* _The problem_
With the entries below as the source, tally the lines that contain the string "Hall" and give the number only.

* _Stored data_
»»
Lemma dropLast_app (u : string) (c : ascii) :
  Sheet.dropLast (u ++ String c EmptyString) = u.
Proof.
  induction u as [|x u IH]; [reflexivity|].
  change (String x u ++ String c EmptyString) with (String x (u ++ String c EmptyString)).
  cbn [Sheet.dropLast]. rewrite IH.
  destruct u; reflexivity.
Qed.

Lemma valid_noneStr (p : ascii -> bool) (s : string) :
  (forall c, p c = true -> isIdentPart c = false) ->
  isValidCssIdentifier s = true -> noneStr p s = true.
Proof.
  intros Hp Hv.
  assert (Hall : Js.forallbStr isIdentPart s = true).
  { destruct s as [|c s]; [discriminate|]. simpl in *.
    apply andb_true_iff in Hv as [Hc Hs]. unfold isIdentPart at 1. rewrite Hc, Hs.
    reflexivity. }
  clear Hv. unfold noneStr. induction s as [|c s IH]; simpl; [reflexivity|].
  simpl in Hall. apply andb_true_iff in Hall as [Hc Hs].
  destruct (p c) eqn:E; [rewrite (Hp c E) in Hc; discriminate|].
  simpl. apply IH, Hs.
Qed.

Lemma eqb_not_identPart (sep : ascii) :
  isIdentPart sep = false -> forall c, Ascii.eqb sep c = true -> isIdentPart c = false.
Proof. intros H c E. apply Ascii.eqb_eq in E. subst. exact H. Qed.

Lemma valid_no_comma (s : string) :
  isValidCssIdentifier s = true -> noneStr (Ascii.eqb ",") s = true.
Proof. apply valid_noneStr, eqb_not_identPart. reflexivity. Qed.

Lemma valid_no_newline (s : string) :
  isValidCssIdentifier s = true -> noneStr (Ascii.eqb "010") s = true.
Proof. apply valid_noneStr, eqb_not_identPart. reflexivity. Qed.

Lemma valid_no_colon (s : string) :
  isValidCssIdentifier s = true -> noneStr (Ascii.eqb ":") s = true.
Proof. apply valid_noneStr, eqb_not_identPart. reflexivity. Qed.

Lemma valid_truthy (s : string) : isValidCssIdentifier s = true -> Js.truthy s = true.
Proof. destruct s; [discriminate|reflexivity]. Qed.

(** *** Selector lists *)

Lemma join_cons2 (sep x y : string) (r : list string) :
  Js.join sep (x :: y :: r) = x ++ sep ++ Js.join sep (y :: r).
Proof. reflexivity. Qed.

Lemma join_prepend (sep p x : string) (r : list string) :
  p ++ Js.join sep (x :: r) = Js.join sep ((p ++ x) :: r).
Proof.
  destruct r as [|y r]; [reflexivity|].
  rewrite !join_cons2, str_app_assoc. reflexivity.
Qed.

Lemma splitChar_join_comma (x : string) (xs : list string) :
  noneStr (Ascii.eqb ",") x = true ->
  (forall y, In y xs -> noneStr (Ascii.eqb ",") y = true) ->
  Css.splitChar "," (Js.join ", " (x :: xs)) = x :: List.map (fun y => " " ++ y) xs.
Proof.
  revert x. induction xs as [|y xs IH]; intros x Hx Hxs.
  - simpl. apply splitChar_none, Hx.
  - rewrite join_cons2.
    change (x ++ ", " ++ Js.join ", " (y :: xs))
      with (x ++ String "," (" " ++ Js.join ", " (y :: xs))).
    rewrite splitChar_sep by exact Hx. rewrite join_prepend.
    rewrite IH; [reflexivity| |].
    + rewrite noneStr_app. rewrite (Hxs y) by (left; reflexivity). reflexivity.
    + intros z Hz. apply Hxs. right. exact Hz.
Qed.

Lemma selectorName_tail (names : list string) :
  List.map Sheet.selectorName
    (List.map (fun y => " " ++ y) (List.map (fun c => "." ++ c) names)) = names.
Proof.
  induction names as [|n names IH]; [reflexivity|].
  cbn [List.map]. rewrite IH. reflexivity.
Qed.

Lemma selectorNames_selectorOf (names : list string) :
  names <> [] ->
  (forall n, In n names -> isValidCssIdentifier n = true) ->
  Sheet.selectorNames (selectorOf names) = names.
Proof.
  intros Hne Hv. destruct names as [|n names]; [contradiction|].
  unfold Sheet.selectorNames, selectorOf. cbn [List.map].
  rewrite splitChar_join_comma.
  - cbn [List.map]. rewrite selectorName_tail. reflexivity.
  - rewrite noneStr_app. rewrite (valid_no_comma n) by (apply Hv; left; reflexivity).
    reflexivity.
  - intros y [m [<- Hm]]%in_map_iff. rewrite noneStr_app.
    rewrite (valid_no_comma m) by (apply Hv; right; exact Hm). reflexivity.
Qed.

(** *** The lines of a rule, and their reading *)

Lemma applyLines_cons (u : string) (us : list string) :
  Css.applyLines EmptyString (u :: us)
  = applyLine u ++ Css.nl ++ Css.applyLines EmptyString us.
Proof.
  change (Css.applyLines EmptyString (u :: us))
    with (Css.applyLines (EmptyString ++ "  @apply " ++ u ++ ";" ++ Css.nl) us).
  rewrite applyLines_app. unfold applyLine. rewrite !str_app_assoc. reflexivity.
Qed.

Lemma ruleText_eq (names us : list string) :
  ruleText (names, us)
  = (selectorOf names ++ " {") ++ Css.nl ++ Css.applyLines EmptyString us ++ "}" ++ Css.nl ++ Css.nl.
Proof.
  unfold ruleText, Css.appendRule. cbn [fst snd]. rewrite applyLines_app.
  rewrite !str_app_assoc. reflexivity.
Qed.

Lemma lines_applyLines (us : list string) (rest : string) :
  (forall u, In u us -> noneStr isNewline u = true) ->
  Css.splitChar "010" (Css.applyLines EmptyString us ++ rest)
  = (List.map applyLine us ++ Css.splitChar "010" rest)%list.
Proof.
  induction us as [|u us IH]; intros Hus; [reflexivity|].
  rewrite applyLines_cons, !str_app_assoc.
  change (Css.nl ++ ?x) with (String "010" x).
  rewrite splitChar_sep.
  - rewrite IH by (intros; apply Hus; right; assumption). reflexivity.
  - unfold applyLine. rewrite !noneStr_app.
    fold isNewline. rewrite (Hus u) by (left; reflexivity). reflexivity.
Qed.

Lemma ruleText_rest (names us : list string) (rest : string) :
  ruleText (names, us) ++ rest
  = (selectorOf names ++ " {")
    ++ String "010" (Css.applyLines EmptyString us
                     ++ "}" ++ String "010" (EmptyString ++ String "010" rest)).
Proof. rewrite ruleText_eq, !str_app_assoc. reflexivity. Qed.

Lemma selectorOf_no_newline (names : list string) :
  (forall n, In n names -> isValidCssIdentifier n = true) ->
  noneStr (Ascii.eqb "010") (selectorOf names) = true.
Proof.
  unfold selectorOf. induction names as [|n names IH]; intros Hv; [reflexivity|].
  assert (Hn : noneStr (Ascii.eqb "010") ("." ++ n) = true).
  { rewrite noneStr_app, (valid_no_newline n) by (apply Hv; left; reflexivity).
    reflexivity. }
  destruct names as [|m names]; [exact Hn|].
  cbn [List.map]. rewrite join_cons2.
  rewrite (noneStr_app _ ("." ++ n)), Hn, (noneStr_app _ ", ").
  cbn [List.map] in IH. rewrite IH by (intros; apply Hv; right; assumption).
  reflexivity.
Qed.

Lemma lines_rule (names us : list string) (rest : string) :
  ruleOk (names, us) ->
  Css.splitChar "010" (ruleText (names, us) ++ rest)
  = (selectorOf names ++ " {")
    :: (List.map applyLine us ++ "}" :: EmptyString :: Css.splitChar "010" rest)%list.
Proof.
  intros (Hne & Hnames & Hus). cbn [fst snd] in *.
  rewrite ruleText_rest, splitChar_sep.
  - rewrite lines_applyLines by exact Hus.
    rewrite splitChar_sep by reflexivity. rewrite splitChar_sep by reflexivity.
    reflexivity.
  - rewrite noneStr_app, selectorOf_no_newline by exact Hnames. reflexivity.
Qed.

(** The first character of a selector list is a dot. *)
Lemma selectorOf_dot (names : list string) :
  names <> [] -> exists r, selectorOf names = String "." r.
Proof.
  destruct names as [|n [|m names]]; [contradiction| |]; intros _; unfold selectorOf.
  - exists n. reflexivity.
  - cbn [List.map]. rewrite join_cons2. eexists. reflexivity.
Qed.

Lemma parse_applyLines (names us : list string) (rest : list string) :
  Sheet.parseLines names (List.map applyLine us ++ rest)
  = (ruleAssociations (names, us) ++ Sheet.parseLines names rest)%list.
Proof.
  unfold ruleAssociations. cbn [fst snd].
  induction us as [|u us IH]; [reflexivity|].
  cbn [List.map app Sheet.parseLines List.flat_map].
  unfold applyLine at 1. rewrite stripPrefix_same.
  change (u ++ ";") with (u ++ String ";" EmptyString). rewrite dropLast_app.
  rewrite IH, <- List.app_assoc. reflexivity.
Qed.

Lemma parse_rule (names us : list string) (current rest : list string) :
  ruleOk (names, us) ->
  Sheet.parseLines current
    ((selectorOf names ++ " {")
     :: (List.map applyLine us ++ "}" :: EmptyString :: rest)%list)
  = (ruleAssociations (names, us) ++ Sheet.parseLines [] rest)%list.
Proof.
  intros (Hne & Hnames & Hus). cbn [fst snd] in *.
  destruct (selectorOf_dot names Hne) as [r Hr].
  cbn [Sheet.parseLines].
  assert (H1 : Js.stripPrefix "  @apply " (selectorOf names ++ " {") = None)
    by (rewrite Hr; reflexivity).
  assert (H2 : String.eqb (selectorOf names ++ " {") "}" = false)
    by (rewrite Hr; reflexivity).
  rewrite H1, H2, dropBrace_app, selectorNames_selectorOf by assumption.
  rewrite parse_applyLines. reflexivity.
Qed.

Lemma associations_renderRules (rules : list Rule) :
  (forall r, In r rules -> ruleOk r) ->
  Sheet.associations (renderRules rules) = List.flat_map ruleAssociations rules.
Proof.
  unfold Sheet.associations. induction rules as [|[names us] rules IH]; intros Hok.
  - reflexivity.
  - cbn [renderRules List.flat_map].
    rewrite lines_rule by (apply Hok; left; reflexivity).
    rewrite parse_rule by (apply Hok; left; reflexivity).
    rewrite IH by (intros; apply Hok; right; assumption). reflexivity.
Qed.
««
* _Answer to the exercise_
2